Father of ‘miracle tot’ grateful for ‘second life’
MACO, DAVAO DE ORO—It was a supper that he could not forget.
Orlando Malacaste was with his wife Leziel and their three children at their house in Zone 1, Barangay Masara, early evening on Feb. 6, when they were startled by a loud noise akin to a strong thunderclap.
Leziel, 36, quickly stood up and called eldest daughter Shaira, telling her to grab 3-year-old Sheena.
Before he could call them back, Malacaste saw his wife and their two children swept away by a torrent of mud and other debris as they tried to dash to the front door.
“I tried opening the [back] door… but it had been tightly locked. With no way out, I embraced my second child and waited for my fate,” the 58-year-old security guard of Apex Mining Co. Inc. (Amci) told the Inquirer on Monday, speaking in Cebuano.

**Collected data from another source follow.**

(** ** Precedence *)

Definition set_dir (f : DirectoryConfig -> DirectoryConfig) (c : RuntimeConfigV1) : RuntimeConfigV1 :=
  mkRuntimeConfig (rt_schema_version c) (rt_mode c) (f (rt_directory c)) (rt_trust_domain_id c) (rt_membership c) (rt_mesh c)
    (rt_execution c) (rt_cip c) (rt_federation c) (rt_network c) (rt_secret_refs c).
Definition set_directory_url (url : string) : RuntimeConfigV1 -> RuntimeConfigV1 :=
  set_dir (fun d => mkDirectoryConfig (if decide (dc_source d = SPublic) then SRemote else dc_source d) (Some url)
                      (dc_authority_id d) (dc_local_discovery_enabled d)).
Definition put_url (url : option string) : RuntimeConfigV1 -> RuntimeConfigV1 :=
  set_dir (fun d => mkDirectoryConfig (dc_source d) url (dc_authority_id d) (dc_local_discovery_enabled d)).
Definition put_authority (authority : option string) : RuntimeConfigV1 -> RuntimeConfigV1 :=
  set_dir (fun d => mkDirectoryConfig (dc_source d) (dc_url d) authority (dc_local_discovery_enabled d)).
Definition put_discovery (enabled : bool) : RuntimeConfigV1 -> RuntimeConfigV1 :=
  set_dir (fun d => mkDirectoryConfig (dc_source d) (dc_url d) (dc_authority_id d) enabled).
Definition put_source (source : DirectorySource) : RuntimeConfigV1 -> RuntimeConfigV1 :=
  set_dir (fun d => mkDirectoryConfig source (dc_url d) (dc_authority_id d) (dc_local_discovery_enabled d)).
Definition put_trust_domain (domain : option string) (c : RuntimeConfigV1) : RuntimeConfigV1 :=
  mkRuntimeConfig (rt_schema_version c) (rt_mode c) (rt_directory c) domain (rt_membership c) (rt_mesh c)
    (rt_execution c) (rt_cip c) (rt_federation c) (rt_network c) (rt_secret_refs c).
Definition put_public_fallback (allow : bool) (c : RuntimeConfigV1) : RuntimeConfigV1 :=
  mkRuntimeConfig (rt_schema_version c) (rt_mode c) (rt_directory c) (rt_trust_domain_id c) (rt_membership c) (rt_mesh c)
    (rt_execution c) (rt_cip c) (rt_federation c)
    (mkNetworkPolicy allow (np_allow_external_bootstrap (rt_network c)) (np_allow_external_relay (rt_network c))
       (np_allow_auto_update_network (rt_network c))) (rt_secret_refs c).
Definition put_trusted_domains (domains : list string) (c : RuntimeConfigV1) : RuntimeConfigV1 :=
  mkRuntimeConfig (rt_schema_version c) (rt_mode c) (rt_directory c) (rt_trust_domain_id c) (rt_membership c) (rt_mesh c)
    (rt_execution c) (rt_cip c) (mkFederationConfig (fd_enabled (rt_federation c)) domains) (rt_network c) (rt_secret_refs c).
Definition put_credential (credential : option SecretRef) (c : RuntimeConfigV1) : RuntimeConfigV1 :=
  let m := rt_membership c in
  mkRuntimeConfig (rt_schema_version c) (rt_mode c) (rt_directory c) (rt_trust_domain_id c)
    (mkMembershipConfig (mc_required m) (mc_require_authenticated_clients m) (mc_require_authenticated_nodes m)
       (mc_reject_unknown_peers m) credential (mc_revocation_source m))
    (rt_mesh c) (rt_execution c) (rt_cip c) (rt_federation c) (rt_network c) (rt_secret_refs c).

Luckily for him and 8-year-old daughter Shaina Mae, the landslide buried only the half part of their house. Malacaste suffered bruises from fragments of rock and a shallow wound after his leg was punctured by a protruding nail.
“My daughter and I were able to crawl out of the house which was tilted,” he recalled. “It was pitch dark and very quiet.”
He then started calling the rest of his family. No one answered.
Filled with gratitude
Malacaste said he was at the evacuation center at Lorenzo Sarmiento National High School in Mawab town, some 25 kilometers from Maco, when news broke on Friday, some 60 hours after the landslide, that a child had been pulled alive from under the debris.
“I was astonished that she survived when her mother and her sister were not able to make it,” he said of his youngest daughter Sheena.
Rescuers had found the girl from under galvanized iron sheets torn from the roofs of homes and other debris.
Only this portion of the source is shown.